C. Plaintiffs Initiate this Action and a Second Action is Filed in the District of Rhode Island
On October 28, 2025, Plaintiffs, twenty-five States and Governors and the District of Columbia, filed this action under the Administrative Procedure Act, 5 U.S.C. § 706(2)(A) and (C), alleging, inter alia, that the USDA's suspension of SNAP funding for November 2025 is contrary to law, arbitrary and capricious, and an abuse of discretion. Compl. ¶¶ 6, 198 [Doc. No. 1]. Also on October 28, Plaintiffs filed a Motion for a Temporary Restraining Order [Doc No. 3] seeking to enjoin the November 1 suspension of SNAP benefits. The following day, Defendants filed their Opposition [Doc. No. 18] arguing that USDA was statutorily prohibited from funding SNAP while the government shutdown is ongoing. Id. at 11. Defendants argued further that the Plaintiffs lacked standing to bring this suit because State entities may not invoke harms to their citizens as a basis for standing and because the States lacked any injuries to themselves. Id. at 8–11.
At an emergency hearing on October 30, 2025, Defendants’ counsel argued that the States did not have standing but conceded that the actual SNAP beneficiaries who alleged that they were losing benefits would have standing to challenge the suspension of SNAP benefits. Hr'g Tr. 7:14–18 [Doc. No. 38]. The court asked Defendants’ counsel, if the court concluded that Plaintiffs had standing and found Plaintiffs to be correct on the merits, whether any relief would be applied to all States or only the parties to the case, and Defendants’ counsel responded that if the court were to vacate the suspension of SNAP benefits, “it would have to be by operation of the statute and regulation, not by operation of the injunction. It would have to be nationwide.” Id. at 25:2–9 (emphasis added).
That same day, different plaintiffs, including church organizations, nonprofits, and labor unions, all representing SNAP recipients, brought a separate suit before the United States District Court for the District of Rhode Island (hereafter, the “D.R.I. District Court”) making that direct challenge. See Complaint, Rhode Island State Council of Churches, et al. v. Rollins, et al., No. 25-cv-00569 (D.R.I. Oct. 30, 2025).
D. This Court's October 31, 2025 Order
On October 31, 2025, this court found that Plaintiffs have standing to bring this action given that a suspension of SNAP benefits would result in “major operational disruptions and administrative burdens across [State] agencies” and “fiscal and operational harm to state programs that will be overwhelmed by residents lacking essential SNAP benefits.” Mem. & Order 6 [Doc. No. 26] (quoting Pls.’ Mem. ISO Mot. for TRO 9 [Doc. No. 4]). The court found that these harms are ones that will be directly experienced by the States. Mem. & Order 6 [Doc. No. 26].

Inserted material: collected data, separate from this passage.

(** X4.  The command that the generated [cli.py] registers with
    [add_parser] is the key under which the manifest registers the cli:
    both are the lower-cased short name. *)
Theorem cli_command_is_entry_point_key (project_info : gmap string string) name :
  has_fields project_info = true →
  project_info !! "name" = Some name →
  let key := str_lower (short_name name) in
  (∃ before after,
     CLICreator.cli_content project_info =
     Ok (Str.text (before ++
           ["    parser = subparsers.add_parser(";
            Str.cat ["        '"; key; "',  # 命令名称"]] ++ after))) ∧
  ∃ head,
    CLICreator.pyproject_content project_info =
    Ok (head +:+ entry_point_table "erispulse.cli" key
                   (package_identifier name) "cli_register").
Proof.
  intros Hf Hname key. split.
  - unfold CLICreator.cli_content.
    rewrite !(getitem_Some _ _ _ Hname); field_lookups Hf.
    match goal with
    | |- context [Ok (Str.text ?l)] => by exists (take 14 l), (drop 16 l)
    end.
  - exact (pyproject_entry_point cls_CLICreator project_info name Hf Hname).
Qed.

(** X5.  The manifests of the three creators are one text except in two
    places: the list of dependencies, which is empty but for the cli (one
    line, [ErisPulse>=2.1.6]), and the entry-point table at the end. *)
Theorem manifests_differ_in_two_places (project_info : gmap string string) name :
  has_fields project_info = true →
  project_info !! "name" = Some name →
  ∃ top bottom, ∀ c,
    pyproject_content c project_info =
    Ok (top +:+ Str.text (dependency_lines c) +:+ bottom +:+
        entry_point_table (entry_point_group c) (entry_point_key c name)
          (package_identifier name) (entry_point_symbol c name)).
Proof.
  intros Hf Hname.
  assert (∃ top bottom,
    ModuleCreator.pyproject_content project_info =
      Ok (top +:+ Str.text (dependency_lines cls_ModuleCreator) +:+ bottom +:+
          entry_point_table (entry_point_group cls_ModuleCreator)
            (entry_point_key cls_ModuleCreator name)
            (package_identifier name) (entry_point_symbol cls_ModuleCreator name)) ∧
    CLICreator.pyproject_content project_info =
      Ok (top +:+ Str.text (dependency_lines cls_CLICreator) +:+ bottom +:+
          entry_point_table (entry_point_group cls_CLICreator)
            (entry_point_key cls_CLICreator name)
            (package_identifier name) (entry_point_symbol cls_CLICreator name)) ∧
    AdapterCreator.pyproject_content project_info =
      Ok (top +:+ Str.text (dependency_lines cls_AdapterCreator) +:+ bottom +:+
          entry_point_table (entry_point_group cls_AdapterCreator)
            (entry_point_key cls_AdapterCreator name)
            (package_identifier name) (entry_point_symbol cls_AdapterCreator name)))
    as (top & bottom & Hm & Hc & Ha).
  { unfold ModuleCreator.pyproject_content, CLICreator.pyproject_content,
      AdapterCreator.pyproject_content.
    rewrite !(getitem_Some _ _ _ Hname); field_lookups Hf.
    match goal with
    | |- context [Ok (Str.text ?l)] =>
        exists (Str.text (take 10 l)), (Str.text (take 5 (drop 10 l)))
    end.
    unfold entry_point_table. rewrite <- !text_app. by repeat split. }
  exists top, bottom. by intros [].
Qed.

End texts.

Lemma source_defines_symbol_witness :
  has_fields (project "adapter" "Foo-Bar" "demo") = true ∧
  ∃ before after,
    source_content cls_AdapterCreator (project "adapter" "Foo-Bar" "demo") =
    Ok (Str.text (before ++ "class Bar(BaseAdapter):" :: after)).
Proof.
  split; [reflexivity|].
  exact (proj1 (source_defines_symbol cls_AdapterCreator
                  (project "adapter" "Foo-Bar" "demo") "Foo-Bar" eq_refl eq_refl)).
Defined.

Lemma cli_command_is_entry_point_key_witness :
  has_fields (project "cli" "ErisPulse-Demo" "demo") = true ∧
  ∃ before after,
    CLICreator.cli_content (project "cli" "ErisPulse-Demo" "demo") =
    Ok (Str.text (before ++
          ["    parser = subparsers.add_parser(";
           "        'demo',  # 命令名称"] ++ after)).
Proof.
  split; [reflexivity|].
  exact (proj1 (cli_command_is_entry_point_key
                  (project "cli" "ErisPulse-Demo" "demo") "ErisPulse-Demo"
                  eq_refl eq_refl)).
Defined.

Lemma manifests_differ_in_two_places_witness :
  has_fields (project "module" "ErisPulse-Demo" "demo") = true ∧
  ∃ top bottom, ∀ c,
    pyproject_content c (project "module" "ErisPulse-Demo" "demo") =
    Ok (top +:+ Str.text (dependency_lines c) +:+ bottom +:+
        entry_point_table (entry_point_group c) (entry_point_key c "ErisPulse-Demo")
          "ErisPulse_Demo" (entry_point_symbol c "ErisPulse-Demo")).
Proof.
  split; [reflexivity|].
  exact (manifests_differ_in_two_places
           (project "module" "ErisPulse-Demo" "demo") "ErisPulse-Demo"
           eq_refl eq_refl).
Defined.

The court found further that Defendants’ suspension of SNAP benefits, and Defendants’ conclusion that USDA is statutorily prohibited from using the Contingency Funds, rested on an erroneous construction of the relevant statutory provisions. Id. at 13.
The court accordingly directed Defendants that no later than Monday, November 3, 2025, Defendants were required to report whether they would authorize at least SNAP benefits for November using the Contingency Funds. Id. at 15. The court directed Defendants to report further whether they would exercise their discretion to authorize additional available funds to make full SNAP benefits available. Id.
E. The District of Rhode Island Issues a Temporary Restraining Order
Also on October 31, 2025, the D.R.I. District Court granted a temporary restraining order (the “D.R.I. October 31 TRO”). The D.R.I. District Court's written order issued on November 1 ordered the government to utilize the Contingency Funds to pay SNAP benefits. Order ¶ 1, Rhode Island State Council of Churches, et al. v. Rollins, et al., No. 25-cv-00569 (D.R.I. Oct. 30, 2025). The D.R.I. District Court ordered further that, should Defendants choose not to make full payments, Defendants were required to distribute partial payments utilizing the Contingency Funds no later than November 5. Id. ¶ 5.
F. Defendants’ November 3, 2025 Response
On November 3, 2025, Defendants notified this court that “USDA is making all of the Contingency Funds available to the States for a partial payment” and “will fulfill its obligation to expend the full amount of SNAP contingency funds today by generating the table required for States to calculate the benefits available for each eligible household in that State.” Defs.’ Resp. to Court Order 1 [Doc. No. 48] (citations omitted). USDA, Defendants noted, “will therefore have made the necessary funds available and have authorized the States to begin disbursements once the table is issued.” Id.; see also Supp. Penn Decl. ¶ 3 [Doc. No. 48-1] (confirming that “[p]er orders issued by [this court and the D.R.I. District Court], FNS intends to deplete SNAP contingency funds completely[.]”). Defendants did not dispute that USDA was required to make all the SNAP Contingency Funds available by November 5 for November SNAP payments.
Defendants reported further that “USDA has chosen not ․ to fully fund this month's SNAP benefits.” Defs.’ Resp. to Court Order 1 [Doc. No. 48]; see also Supp. Penn Decl. ¶¶ 7–23 [Doc. No. 48-1] (acknowledging USDA's discretion to utilize Section 32 Funds to avoid reduced SNAP benefits and providing USDA's explanation for not using those funds).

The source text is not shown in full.